Ltac grows :=
  repeat first
    [ apply grows_ret | apply grows_raise | apply grows_lift | apply grows_deref
    | apply grows_new_BNode | apply grows_Axiom_to_rdf | apply grows_term
    | assumption
    | apply grows_for_each; intros ? ?
    | apply grows_bind; [|intro]
    | progress cbv beta zeta
    | match goal with
      | |- grows (if ?c then _ else _) => destruct c
      | |- grows (let (_, _) := ?x in _) => destruct x
      | |- grows (match ?x with (_, _) => _ end) => destruct x
      end ].

Lemma Ontology_to_rdf_body_grows rec self g :
  (forall v g, grows (rec v g)) -> grows (Ontology_to_rdf_body rec self g).
Proof.
  intros Hrec. unfold Ontology_to_rdf_body. grows.
  all: first [apply Hrec | idtac].
Qed.

Lemma to_rdf_grows depth : forall v g, grows (to_rdf depth v g).
Proof.
  induction depth as [|depth IH]; intros v g; cbn [to_rdf]; [apply grows_raise|].
  destruct v as [|s|l|s|iri|a|a|n f|r|name];
    try apply grows_raise; try apply grows_ret.
  - unfold Import_to_rdf, Import_ontology_iri. grows. destruct iri; grows.
  - grows.
  - grows.
  - apply grows_bind; [by apply Ontology_to_rdf_body_grows|]. intros [n g']. apply grows_ret.
Qed.

Lemma shifted_ret {A} n (ρ : A -> A) a : shifted n ρ (mret a) (mret (ρ a)).
Proof. by intros ω. Qed.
= = = = = = =
▶ The task
Only the data above, repeated exactly, should make up the reply.

▶ Written response
Ltac grows :=
  repeat first
    [ apply grows_ret | apply grows_raise | apply grows_lift | apply grows_deref
    | apply grows_new_BNode | apply grows_Axiom_to_rdf | apply grows_term
    | assumption
    | apply grows_for_each; intros ? ?
    | apply grows_bind; [|intro]
    | progress cbv beta zeta
    | match goal with
      | |- grows (if ?c then _ else _) => destruct c
      | |- grows (let (_, _) := ?x in _) => destruct x
      | |- grows (match ?x with (_, _) => _ end) => destruct x
      end ].

Lemma Ontology_to_rdf_body_grows rec self g :
  (forall v g, grows (rec v g)) -> grows (Ontology_to_rdf_body rec self g).
Proof.
  intros Hrec. unfold Ontology_to_rdf_body. grows.
  all: first [apply Hrec | idtac].
Qed.

Lemma to_rdf_grows depth : forall v g, grows (to_rdf depth v g).
Proof.
  induction depth as [|depth IH]; intros v g; cbn [to_rdf]; [apply grows_raise|].
  destruct v as [|s|l|s|iri|a|a|n f|r|name];
    try apply grows_raise; try apply grows_ret.
  - unfold Import_to_rdf, Import_ontology_iri. grows. destruct iri; grows.
  - grows.
  - grows.
  - apply grows_bind; [by apply Ontology_to_rdf_body_grows|]. intros [n g']. apply grows_ret.
Qed.

Lemma shifted_ret {A} n (ρ : A -> A) a : shifted n ρ (mret a) (mret (ρ a)).
Proof. by intros ω. Qed.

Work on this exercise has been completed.